Rebuilding trust in science lies at the heart of UNESCO’s 2021 Recommendation on
Open Science, which calls for a global commitment to transparency, participation and
accessibility. Through this recommendation, we can renew trust in science and ensure
that it benefits all.
But to produce the science of tomorrow, we must unlearn certain habits: we must move
beyond silos – refusing to privilege certain forms of knowledge over others, or to confuse
innovation with accumulation. Instead, we must relearn how to diversify, share,
collaborate and listen. This means listening to researchers, but also to local and
Indigenous peoples, whose insights and traditions enrich the collective understanding of
our world.
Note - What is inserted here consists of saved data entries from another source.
Lemma consistent_fill b id offerId amount st :
  consistent st -> consistent (fst (run (post_fill b id offerId amount) st)).
Proof.
  intros C. rewrite post_fill_run.
  destruct (projects st !! id) as [p |] eqn:Hp; [| exact C].
  destruct (offers st !! offerId) as [o |] eqn:Ho; [| exact C].
  destruct (negb (bool_decide (o_projectId o = p_id p))) eqn:E1; [exact C |].
  destruct (negb (bool_decide (o_status o = OfferOpen)) || (o_amount o <=? 0))
    eqn:E2; [exact C |].
  destruct (fill_take o amount <=? 0) eqn:E3; [exact C |].
  cbv zeta. cbn [fst].
  destruct (fill_tests o (p_id p) amount E1 E2 E3) as (Hpid & Hopen & Htake).
  destruct (cons_project st C _ _ Hp) as [Hid Hcol]. rewrite Hid in *.
  destruct (cons_offer st C _ _ Ho) as (Hoid & _ & Hamt).
  rewrite Hoid, insert_insert_eq.
  set (take := fill_take o amount) in *.
  rewrite (credited_eq st b id take C Hcol).
  pose proof (balance_of_nonneg st b id C) as Hb.
  destruct (filled_fields o take) as (Hf1 & Hf2 & _ & Hf4).
  constructor; cbn [projects holdings offers].
  - apply (cons_project st C).
  - apply (holdings_update_consistent st b id (balance_of b id st + take));
      try assumption; [lia | eauto | auto].
  - intros k o'. destruct (decide (offerId = k)) as [<- | Hne].
    + rewrite lookup_insert_eq. intros Heq. injection Heq as <-.
      rewrite Hf1, Hf2, Hf4, Hpid. split; [exact Hoid |]. split; [eauto | lia].
    + rewrite lookup_insert_ne by exact Hne. apply (cons_offer st C).
  - intros id' p' Hp'. unfold holdings_total, escrow_total. cbn [holdings offers].
    rewrite (holdings_total_update st b id (balance_of b id st + take) id' C Hcol).
    rewrite sum_over_insert, Ho. cbn [from_option].
    fold (escrow_total id' st).
    rewrite (filled_weight id' o take Hopen Htake), Hpid.
    pose proof (cons_supply st C _ _ Hp').
    destruct (bool_decide (id = id')); lia.
Qed.

Lemma consistent_exec op st :
  consistent st -> fresh_ids op st -> consistent (fst (exec op st)).
Proof.
  intros C Hfresh. rewrite exec_run. destruct op; cbn [fresh_ids] in Hfresh.
  - destruct Hfresh. now apply consistent_create.
  - now apply consistent_buy.
  - now apply consistent_sell.
  - destruct Hfresh. now apply consistent_offer.
  - now apply consistent_fill.
Qed.

Lemma reachable_consistent st : reachable st -> consistent st.
Proof.
  induction 1 as [| st op _ IH Hfresh].
  - apply consistent_empty.
  - now apply consistent_exec.
Qed.

(** ** Traces *)

Lemma reachable_exec_all ops : forall st,
  reachable st -> fresh_trace ops st -> reachable (exec_all ops st).
Proof.
  induction ops as [| op ops IH]; intros st Hr Hf; cbn [exec_all].
  - exact Hr.
  - destruct Hf as [Hop Hrest]. apply IH; [| exact Hrest].
    now apply reachable_step.
Qed.

Lemma p_capReached_bought p amount :
  (FUNDING_CAP <= p_reserve (bought p amount))%Q ->
  p_capReached (bought p amount) = true.
Proof.
  unfold bought. cbv zeta.
  destruct (Qle_bool FUNDING_CAP _) eqn:E; [reflexivity |].
  cbn [p_reserve set_reserve] in *. intros H. apply Qle_bool_iff in H. congruence.
Qed.




(** ** Every call keeps the stores sound *)

(** Consistency speaks of the projects, the holdings and the offers only,
    and of a project only through its identifier and its supply. *)
Lemma consistent_frame st st' :
  consistent st ->
  (forall id p', projects st' !! id = Some p' ->
     exists p, projects st !! id = Some p /\ p_id p' = p_id p /\
               p_supply p' = p_supply p) ->
  (forall id, is_Some (projects st !! id) -> is_Some (projects st' !! id)) ->
  holdings st' = holdings st -> offers st' = offers st ->
  consistent st'.
Proof.
  intros C Hback Hfwd Hh Ho. constructor.
  - intros id p' Hp'. destruct (Hback id p' Hp') as (p & Hp & Hid & _).
    rewrite Hid. apply (cons_project st C _ _ Hp).
  - rewrite Hh. intros k h Hk.
    destruct (cons_holding st C _ _ Hk) as (H1 & H2 & H3). auto.
  - rewrite Ho. intros k o Hk.
    destruct (cons_offer st C _ _ Hk) as (H1 & H2 & H3). auto.
  - intros id p' Hp'. destruct (Hback id p' Hp') as (p & Hp & _ & Hs).
    unfold holdings_total, escrow_total. rewrite Hh, Ho, Hs.
    apply (cons_supply st C _ _ Hp).
Qed.

Lemma consistent_same_projects st st' :
  consistent st -> projects st' = projects st ->
  holdings st' = holdings st -> offers st' = offers st -> consistent st'.
Proof.
  intros C Hp Hh Ho. apply (consistent_frame st st' C); try assumption.
  - rewrite Hp. intros id p' H. exists p'. auto.
  - rewrite Hp. auto.
Qed.

Lemma p_fields_drawn_down p amount :
  p_id (drawn_down p amount) = p_id p /\
  p_founderId (drawn_down p amount) = p_founderId p /\
  p_supply (drawn_down p amount) = p_supply p /\
  p_reserve (drawn_down p amount) = Qmax 0 (p_reserve p - amount) /\
  p_fundingGoal (drawn_down p amount) = p_fundingGoal p.
Proof.
  unfold drawn_down. cbv zeta. destruct (Qle_bool FUNDING_CAP _);
    repeat split; reflexivity.
Qed.

Lemma consistent_serve c st :
  consistent st -> fresh_call c st -> consistent (fst (serve c st)).
Proof.
  intros C Hfresh. rewrite serve_run.
  destruct c as [op | u id ti de a mid now | u id mid a pid now | id pid ap | u id pid].
  - now apply consistent_exec.
  - rewrite post_milestones_run.
    destruct (projects st !! id); [| exact C].
    destruct (negb _); [exact C |]. destruct (_ || _); [exact C |].
    now apply (consistent_same_projects st).
  - rewrite post_proposals_run.
    destruct (projects st !! id); [| exact C].
    destruct (negb _); [exact C |].
    destruct (milestones st !! mid); [| exact C].
    destruct (negb _); [exact C |]. destruct (_ || _); [exact C |].
    now apply (consistent_same_projects st).
  - rewrite post_vote_run.
    destruct (projects st !! id); [| exact C].
    destruct (proposals st !! pid); [| exact C].
    destruct (negb _); [exact C |].
    now apply (consistent_same_projects st).
  - rewrite post_release_run.
    destruct (projects st !! id) as [p |] eqn:Hp; [| exact C].
    destruct (negb _); [exact C |].
    destruct (proposals st !! pid) as [pr |]; [| exact C].
    destruct (negb _); [exact C |].
    destruct (milestones st !! _) as [m |]; [| exact C].
    destruct (pr_released pr); [exact C |].
    destruct (_ || _); [exact C |]. cbv zeta. cbn [fst].
    apply (consistent_frame st); try (exact C || reflexivity); cbn [projects].
    + intros id' p'. destruct (decide (id = id')) as [<- | Hne].
      * rewrite lookup_insert_eq. intros Heq. injection Heq as <-.
        exists p. destruct (p_fields_drawn_down p (Qmin (pr_amount pr) (p_reserve p)))
          as (H1 & _ & H3 & _). auto.
      * rewrite lookup_insert_ne by exact Hne. intros H. exists p'. auto.
    + intros id'. apply is_Some_insert.
Qed.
Only through active public participation can science truly serve everyone.
To mark this year’s World Science Day, UNESCO is proud to publish a landmark
anthology tracing 80 years of science at UNESCO, bringing together 46 essays by Nobel
laureates, written for UNESCO between 1948 and today. It retraces the evolution of
international scientific cooperation and diplomacy, the creation of leading institutions
such as CERN and SESAME, the establishment of the Intergovernmental Hydrological
Programme, and the development of global ethical frameworks on bioethics, artificial
intelligence and neurotechnology.
As part of the International Decade of Sciences for Sustainable Development
(2024-2033), UNESCO is deepening this commitment by breaking down barriers in
research, stimulating international cooperation and strengthening academic networks,
and ensuring that science informs public policy at every level.
On this World Science Day for Peace and Development, UNESCO reaffirms its
conviction that open, inclusive, and ethical science – designed for the collective good –
is the cornerstone of lasting peace.